Genomics is not source-code

A lot of the squee I've heard about the sequencing of the human genome and the ever dropping cost to completely sequence a single genome has been in the nature of "we're figuring out how nature programs biology!" This is true to a point, but the reality of programming new life or new functions of life is far, far in the future. Yes, we've already created artificial life, but it wasn't done with full understanding of the source code we used; we took the code that governs functions we wanted and fitted them together.

Biology is in some ways like computers in that there is a (presumably) deterministic process that governs the rules of how it works. It exists in a fundamentally chaotic environment, which makes extracting that determinism pretty hard. But we're sure there is a causal chain for most anything, if only we look hard enough. For computers we know it all end to end, we wrote the things so we should, but are only now getting to the levels of complexity in these systems where they can mimic non-deterministic behavior. But if we dig down into the failure analysis we can isolate root and associated causes of the failure chain. We want to do that with biology.

We are far, far away from doing that.

Biology up until the genomics 'revolution' has been in large part describing the function of things. Our ability to stick probes in places has improved over time, which in turn has increased our understanding of how biology interacts with the environment at large. We've even done large scale changes to organisms to see how they behave under faulty conditions, just so we can better figure out how they work. Classic reverse-engineering, in other words. You'd think having access to the source code would make it go much easier. But... not really.

Lets take an example, a hand-held GPS unit. This relatively simple device should be easy to reverse engineer. It has a simple function, provide precise location. It has some ancillary functions such as provide accurate time, and give a map of the surroundings. Ok.

After detailed analysis of this device we can derive many things:

  • It uses radio waves of a specific wavelength set to receive signals.
  • Those signals are broadcast by a constellation of satellites, and it has to receive signal from no less than three of them before it can do so.
  • The time provided is very stable, though if it doesn't receive signals from the satellites it will drift at a mostly predictable rate.
  • The bits that receive the satellite signal, since it doesn't work if they're removed.
  • Where the maps are stored, since removal of that bit causes it to not have any.
  • A whole variety of ways to electrically break the gizmo.
  • How it seems to work electrically.

Additionally, we can infer a few more things

  • The probable orbits of the satellites themselves.
  • The math used to generate position.
  • The existence of an authoritative time-source.

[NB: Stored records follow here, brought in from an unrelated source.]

Definition next_hit (g : oshu_game) : option nat :=
  let hs := hits (beatmap g) in
  next_hit_from hs (hit_cursor g) (length hs - hit_cursor g).

(** The loop of [previous_hit], at [hit = i]. *)
Fixpoint previous_hit_from (hs : list oshu_hit) (i : nat) : option nat :=
  match hs !! i with
  | None => None
  | Some hit =>
      match i with
      | O => Some i
      | S j => if playable hit then Some i else previous_hit_from hs j
      end
  end.

Definition previous_hit (g : oshu_game) : option nat :=
  let hs := hits (beatmap g) in
  match hs !! hit_cursor g with
  | None => None
  | Some _ =>
      match hit_cursor g with
      | O => Some (hit_cursor g)
      | S p => previous_hit_from hs p
      end
  end.

(** The brightness of the background between [break_start] and
    [break_end] (lines 211-223 of [draw_background]). *)
Definition background_ratio (break_start break_end now : Q) : Q :=
  if Qgtb (break_end - break_start) 5 then
    if Qltb now (break_start + 1) then 0
    else if Qltb now (break_start + 2) then now - (break_start + 1)
    else if Qltb now (break_end - 2) then 1
    else if Qltb now (break_end - 1) then 1 - (now - (break_end - 2))
    else 0
  else 0.

(** [draw_background]: nothing when an assertion fails or [NULL] is
    dereferenced, [Some None] when there is no background texture, and else
    the colour modulation the texture is drawn with. *)
Definition draw_background (has_texture : bool) (g : oshu_game) : option (option Z) :=
  if negb has_texture then Some None
  else
    let hs := hits (beatmap g) in
    match hs !! hit_cursor g ≫= (fun _ => node_previous (hit_cursor g)) with
    | None => None (* assert (game->hit_cursor->previous != NULL) *)
    | Some _ =>
        match previous_hit g ≫= (hs !!.), next_hit g ≫= (hs !!.) with
        | Some before, Some after =>
            let break_start := oshu_hit_end_time before in
            let break_end := time after in
            let ratio := background_ratio break_start break_end (now (clock g)) in
            match double_to_int (64 + ratio * 191) with
            | Some modulation =>
                if (0 <=? modulation) && (modulation <=? 255)
                then Some (Some modulation) else None
            | None => None
            end
        | _, _ => None
        end
    end.




(** ** The trail of the cursor

    [draw_cursor] keeps the last positions of the mouse in the array
    [game->osu.mouse_history], written at [game->osu.mouse_offset].  The
    declaration of the array (game/osu/osu.h) is not part of the sources at
    hand: its number of cells, [fireflies] in the code, is the length of the
    list. *)

Definition oshu_point : Type := (Q * Q)%type.

Record osu_state := OsuState {
  mouse_history : list oshu_point;
  mouse_offset : Z
}.

(** One firefly: [SDL_SetTextureAlphaMod] with [alpha], then
    [oshu_draw_scaled_texture] at [position] with [ratio]. *)
Record firefly := Firefly {
  firefly_alpha : Z;
  firefly_position : oshu_point;
  firefly_ratio : Q
}.

(** The result of an [int] operation, none on overflow. *)
Definition int_value (z : Z) : option Z :=
  if (INT_MIN <=? z) && (z <=? INT_MAX) then Some z else None.

Definition double_to_uint8 (q : Q) : option Z :=
  let z := Qtrunc q in
  if (0 <=? z) && (z <=? 255) then Some z else None.

(** [array[index]] *)
Definition at_index {A : Type} (array : list A) (index : Z) : option A :=
  if index <? 0 then None else array !! Z.to_nat index.

(** The loop of [draw_cursor] at [i], with [count] iterations to go. *)
Fixpoint draw_fireflies (osu : osu_state) (fireflies i : Z) (count : nat)
    : option (list firefly) :=
  match count with
  | O => Some []
  | S count' =>
      sum ← int_value (mouse_offset osu + i);
      let offset := Z.rem sum fireflies in
      let ratio := (inject_Z (i + 1) / inject_Z (fireflies + 1))%Q in
      alpha ← double_to_uint8 (ratio * 255);
      position ← at_index (mouse_history osu) offset;
      rest ← draw_fireflies osu fireflies (i + 1) count';
      Some (Firefly alpha position ratio :: rest)
  end.

(** [draw_cursor], with [mouse] the result of [oshu_get_mouse]. *)
Definition draw_cursor (mouse : oshu_point) (osu : osu_state)
    : option (osu_state * list firefly) :=
  let fireflies := Z.of_nat (length (mouse_history osu)) in
  if fireflies =? 0 then None
  else
    _ ← int_value (fireflies + 1);
    sum ← int_value (mouse_offset osu + 1);
    let offset := Z.rem sum fireflies in
    if offset <? 0 then None
    else
      let osu1 := OsuState (<[Z.to_nat offset := mouse]> (mouse_history osu)) offset in
      drawn ← draw_fireflies osu1 fireflies 1 (Z.to_nat fireflies);
      Some (osu1, drawn).

(** [draw_cursor] frame after frame, with the successive positions of the
    mouse. *)
Fixpoint draw_cursor_frames (mice : list oshu_point) (osu : osu_state)
    : option osu_state :=
  match mice with
  | [] => Some osu
  | mouse :: rest =>
      frame ← draw_cursor mouse osu;
      draw_cursor_frames rest (fst frame)
  end.

(** The positions in the history, from the oldest to the newest. *)
Definition trail (osu : osu_state) : list oshu_point :=
  rotate (S (Z.to_nat (mouse_offset osu))) (mouse_history osu).

(** The history is in use: its offset is the index of one of its cells. *)
Definition trailing (osu : osu_state) : Prop :=
  0 <= mouse_offset osu < Z.of_nat (length (mouse_history osu)) /\
  2 * Z.of_nat (length (mouse_history osu)) <= INT_MAX.

End OsuDraw.

(** * audio/audio.cc *)

Module Audio.




(** A track of sound effects: the sample it plays, if any, and how far it is
    into it. *)
Record track := Track {
  track_sample : option nat;
  track_cursor : Z
}.

(** The loop of [select_track] at index [i], over the tracks from [i] on. *)
Fixpoint select_track_from (effects : list track) (i : nat) (max_cursor : Z)
    (best_track : nat) : nat :=
  match effects with
  | [] => best_track
  | c :: rest =>
      match track_sample c with
      | None => i
      | Some _ =>
          if track_cursor c >? max_cursor
          then select_track_from rest (S i) (track_cursor c) i
          else select_track_from rest (S i) max_cursor best_track
      end
  end.

(** [select_track]: the index of the track it returns. *)
Definition select_track (effects : list track) : nat :=
  select_track_from effects 0 0 0.

End Audio.

(** What [select_track] knows of the tracks it has gone through: all of them
    play, [max_cursor] bounds their cursors, and [best_track] is the first of
    them whose cursor is [max_cursor], or track 0 as long as no cursor is
    positive. *)
Definition all_active (effects : list Audio.track) : Prop :=
  forall c, c ∈ effects -> is_Some (Audio.track_sample c).

Definition furthest (effects : list Audio.track) (max_cursor : Z) (best_track : nat) : Prop :=
  (forall k c, effects !! k = Some c -> Audio.track_cursor c <= max_cursor) /\
  ((max_cursor = 0 /\ best_track = 0%nat) \/
   (0 < max_cursor /\
    exists c, effects !! best_track = Some c /\ Audio.track_cursor c = max_cursor /\
      forall k c', (k < best_track)%nat -> effects !! k = Some c' ->
        Audio.track_cursor c' < max_cursor)).

Definition first_inactive (effects : list Audio.track) (r : nat) : Prop :=
  exists c, effects !! r = Some c /\ Audio.track_sample c = None /\
    forall k c', (k < r)%nat -> effects !! k = Some c' ->
      is_Some (Audio.track_sample c').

Nifty stuff. What does the equivalent of 'genomics' give us? It gives us the raw machine code that runs the device itself. Keep in mind that we also don't know what each instruction does, and don't yet have high confidence in our ability to discriminate between instructions. And most importantly, we don't know the features of the instruction-set architecture. There is a LOT more work to do before we can make the top-level functional analysis meet up with the bottom-level instructional analysis. Once we do join up, we should be able to understand how it fundamentally works.

But in the mean time we have to reverse-engineer the ISA, the processor architecture itself, the signal processing algorithms (which may be very different than we inferred with the functional analysis), how the device tolerates transient variability in the environment, how it uses data storage, and other such interesting things. There is a LOT of work ahead.

Biology is a lot harder, in no small part because it has built up over billions of years and the same kinds of problems have been solved any number of ways. What's more, there is enough error tolerance in the system that you have to do a lot of correlational work before you can identify what's signal and what's noise. Environment also plays a very key role, which is most vexing as environment is fundamentally chaotic and can not be 100% controlled for.

We're learning that a significant part of our genome is dedicated to surviving faulty instructions in our genetic code, and we hadn't realized they were there before. We're learning ever more interesting ways that faults can change the effect of code. We're learning that the mechanics we had presumed existed for code implementation are in fact wrong in small but significant ways. The work continues.

We may have the machine-code of life, but it is not broken down into handy functions like CreateRetina(). Something like that would be source-code, and is far more useful to us systemizing hominids. We may get there, but we're not even close yet.